Task prompt: Lines with the word "printable": copy all of them from the entries below.

Dataset entries:
Lemma load_stored tz n c : stored tz n c -> loads tz n c.
Proof.
  revert n c. apply stored_ind; intros n; intros; intros fuel Hp Hf;
    edestruct (load_data_printed fuel _ n tz Hp Hf) as (fuel' & -> & Hl);
    cbn [sql_type named_of col_bytes] in Hl |- *.
  - rewrite named_of_vector in Hl by done. eexists; split; [|reflexivity].
    eapply parses_ext; [exact Hl|]. cbn [load_base].
    eapply parses_bind; [symmetry; apply app_nil_r|by apply parses_load_list|apply parses_ret].
  - destruct (parses_load_strings n pool) as (pool' & Hpp & Heq).
    { assumption. }
    eexists; split; [by eapply parses_ext|]. by apply ce_string.
  - cbn [stored] in *. destruct_and!. eexists; split; [|reflexivity].
    eapply parses_ext; [exact Hl|]. by apply parses_load_fixed.
  - eexists; split; [|reflexivity]. eapply parses_ext; [exact Hl|].
    destruct k; cbn [date_type named_of load_base]; unfold load_date;
      (eapply parses_bind; [symmetry; apply app_nil_r|by apply parses_load_list|apply parses_ret]).
  - cbn [stored] in *. destruct_and!.
    eexists; split; [|reflexivity]. eapply parses_ext; [exact Hl|].
    destruct v; cbn [ip_sql_type named_of load_base]; by apply parses_load_ip.
  - cbn [sql_type printable to_string] in Hp, Hf. apply andb_true_iff in Hp as [Hp _].
    rewrite !length_app in Hf. cbn in Hf.
    match goal with IH : loads _ _ _ |- _ =>
      destruct (IH fuel' Hp) as (c' & Hc' & Heq); [lia|] end.
    eexists; split; [|by apply ce_nullable]. eapply parses_ext; [exact Hl|].
    eapply parses_bind_lift; [apply alloc_ok; unfold fits in *; lia|].
    eapply parses_bind; [done|apply parses_read_bytes; lia|].
    eapply parses_bind; [symmetry; apply app_nil_r|exact Hc'|apply parses_ret].
  - cbn [sql_type printable to_string] in Hp, Hf. rewrite !length_app in Hf. cbn in Hf.
    match goal with IH : loads _ _ _ |- _ =>
      destruct (IH fuel' Hp) as (c' & Hc' & Heq); [lia|] end.
    eexists; split; [|by apply ce_array]. eapply parses_ext; [exact Hl|].
    eapply parses_bind; [done|by apply parses_load_list|].
    eapply parses_bind; [symmetry; apply app_nil_r|exact Hc'|apply parses_ret].
  - eexists; split; [|reflexivity]. eapply parses_ext; [exact Hl|].
    match goal with Hn : from_precision _ = Some _ |- _ => rewrite Hn; cbn [default] end.
    eapply parses_bind; [symmetry; apply app_nil_r| |apply parses_ret].
    subst t. destruct nb; (apply load_int; [cbn in Hf; lia|by vm_compute|done]).
  - eexists; split; [|reflexivity]. eapply parses_ext; [exact Hl|].
    eapply parses_bind; [symmetry; apply app_nil_r| |apply parses_ret].
    apply load_int; [cbn in Hf; lia|by vm_compute|done].
  - eexists; split; [|reflexivity]. eapply parses_ext; [exact Hl|].
    eapply parses_bind; [symmetry; apply app_nil_r| |apply parses_ret].
    apply load_int; [cbn in Hf; lia|by vm_compute|done].
Qed.
End Load.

Answer:
  - cbn [sql_type printable to_string] in Hp, Hf. apply andb_true_iff in Hp as [Hp _].
  - cbn [sql_type printable to_string] in Hp, Hf. rewrite !length_app in Hf. cbn in Hf.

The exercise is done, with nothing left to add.